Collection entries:

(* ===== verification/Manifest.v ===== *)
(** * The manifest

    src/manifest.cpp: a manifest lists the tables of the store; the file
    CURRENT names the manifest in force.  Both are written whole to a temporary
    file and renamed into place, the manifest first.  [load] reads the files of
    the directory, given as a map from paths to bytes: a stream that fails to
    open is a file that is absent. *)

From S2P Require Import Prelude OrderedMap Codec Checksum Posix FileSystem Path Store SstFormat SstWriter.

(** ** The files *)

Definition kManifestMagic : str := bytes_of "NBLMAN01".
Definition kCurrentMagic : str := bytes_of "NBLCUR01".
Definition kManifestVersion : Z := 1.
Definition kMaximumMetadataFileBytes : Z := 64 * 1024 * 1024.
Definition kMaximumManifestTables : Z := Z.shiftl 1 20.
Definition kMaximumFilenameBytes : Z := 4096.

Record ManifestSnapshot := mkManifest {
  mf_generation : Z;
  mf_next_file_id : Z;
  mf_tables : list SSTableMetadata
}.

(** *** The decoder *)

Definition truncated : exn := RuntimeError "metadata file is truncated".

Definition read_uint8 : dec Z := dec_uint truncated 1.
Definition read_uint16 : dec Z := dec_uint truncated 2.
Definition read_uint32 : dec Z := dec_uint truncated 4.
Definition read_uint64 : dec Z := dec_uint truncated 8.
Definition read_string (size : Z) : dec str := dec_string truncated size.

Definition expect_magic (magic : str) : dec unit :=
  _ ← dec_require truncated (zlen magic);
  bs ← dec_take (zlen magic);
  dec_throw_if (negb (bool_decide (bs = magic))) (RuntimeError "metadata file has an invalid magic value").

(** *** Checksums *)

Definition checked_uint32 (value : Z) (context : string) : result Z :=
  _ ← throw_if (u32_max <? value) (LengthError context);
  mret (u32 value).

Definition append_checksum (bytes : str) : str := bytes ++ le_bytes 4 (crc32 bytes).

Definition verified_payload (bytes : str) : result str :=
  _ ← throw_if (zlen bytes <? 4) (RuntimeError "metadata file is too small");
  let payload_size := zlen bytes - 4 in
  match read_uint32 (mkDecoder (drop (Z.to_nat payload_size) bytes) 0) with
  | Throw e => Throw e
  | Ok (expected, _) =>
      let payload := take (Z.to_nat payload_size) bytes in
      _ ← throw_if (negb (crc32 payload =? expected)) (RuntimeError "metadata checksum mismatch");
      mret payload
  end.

TRY IT:
Keep the wording exact. Give all of the records again.

RESPONSE:
(* ===== verification/Manifest.v ===== *)
(** * The manifest

    src/manifest.cpp: a manifest lists the tables of the store; the file
    CURRENT names the manifest in force.  Both are written whole to a temporary
    file and renamed into place, the manifest first.  [load] reads the files of
    the directory, given as a map from paths to bytes: a stream that fails to
    open is a file that is absent. *)

From S2P Require Import Prelude OrderedMap Codec Checksum Posix FileSystem Path Store SstFormat SstWriter.

(** ** The files *)

Definition kManifestMagic : str := bytes_of "NBLMAN01".
Definition kCurrentMagic : str := bytes_of "NBLCUR01".
Definition kManifestVersion : Z := 1.
Definition kMaximumMetadataFileBytes : Z := 64 * 1024 * 1024.
Definition kMaximumManifestTables : Z := Z.shiftl 1 20.
Definition kMaximumFilenameBytes : Z := 4096.

Record ManifestSnapshot := mkManifest {
  mf_generation : Z;
  mf_next_file_id : Z;
  mf_tables : list SSTableMetadata
}.

(** *** The decoder *)

Definition truncated : exn := RuntimeError "metadata file is truncated".

Definition read_uint8 : dec Z := dec_uint truncated 1.
Definition read_uint16 : dec Z := dec_uint truncated 2.
Definition read_uint32 : dec Z := dec_uint truncated 4.
Definition read_uint64 : dec Z := dec_uint truncated 8.
Definition read_string (size : Z) : dec str := dec_string truncated size.

Definition expect_magic (magic : str) : dec unit :=
  _ ← dec_require truncated (zlen magic);
  bs ← dec_take (zlen magic);
  dec_throw_if (negb (bool_decide (bs = magic))) (RuntimeError "metadata file has an invalid magic value").

(** *** Checksums *)

Definition checked_uint32 (value : Z) (context : string) : result Z :=
  _ ← throw_if (u32_max <? value) (LengthError context);
  mret (u32 value).

Definition append_checksum (bytes : str) : str := bytes ++ le_bytes 4 (crc32 bytes).

Definition verified_payload (bytes : str) : result str :=
  _ ← throw_if (zlen bytes <? 4) (RuntimeError "metadata file is too small");
  let payload_size := zlen bytes - 4 in
  match read_uint32 (mkDecoder (drop (Z.to_nat payload_size) bytes) 0) with
  | Throw e => Throw e
  | Ok (expected, _) =>
      let payload := take (Z.to_nat payload_size) bytes in
      _ ← throw_if (negb (crc32 payload =? expected)) (RuntimeError "metadata checksum mismatch");
      mret payload
  end.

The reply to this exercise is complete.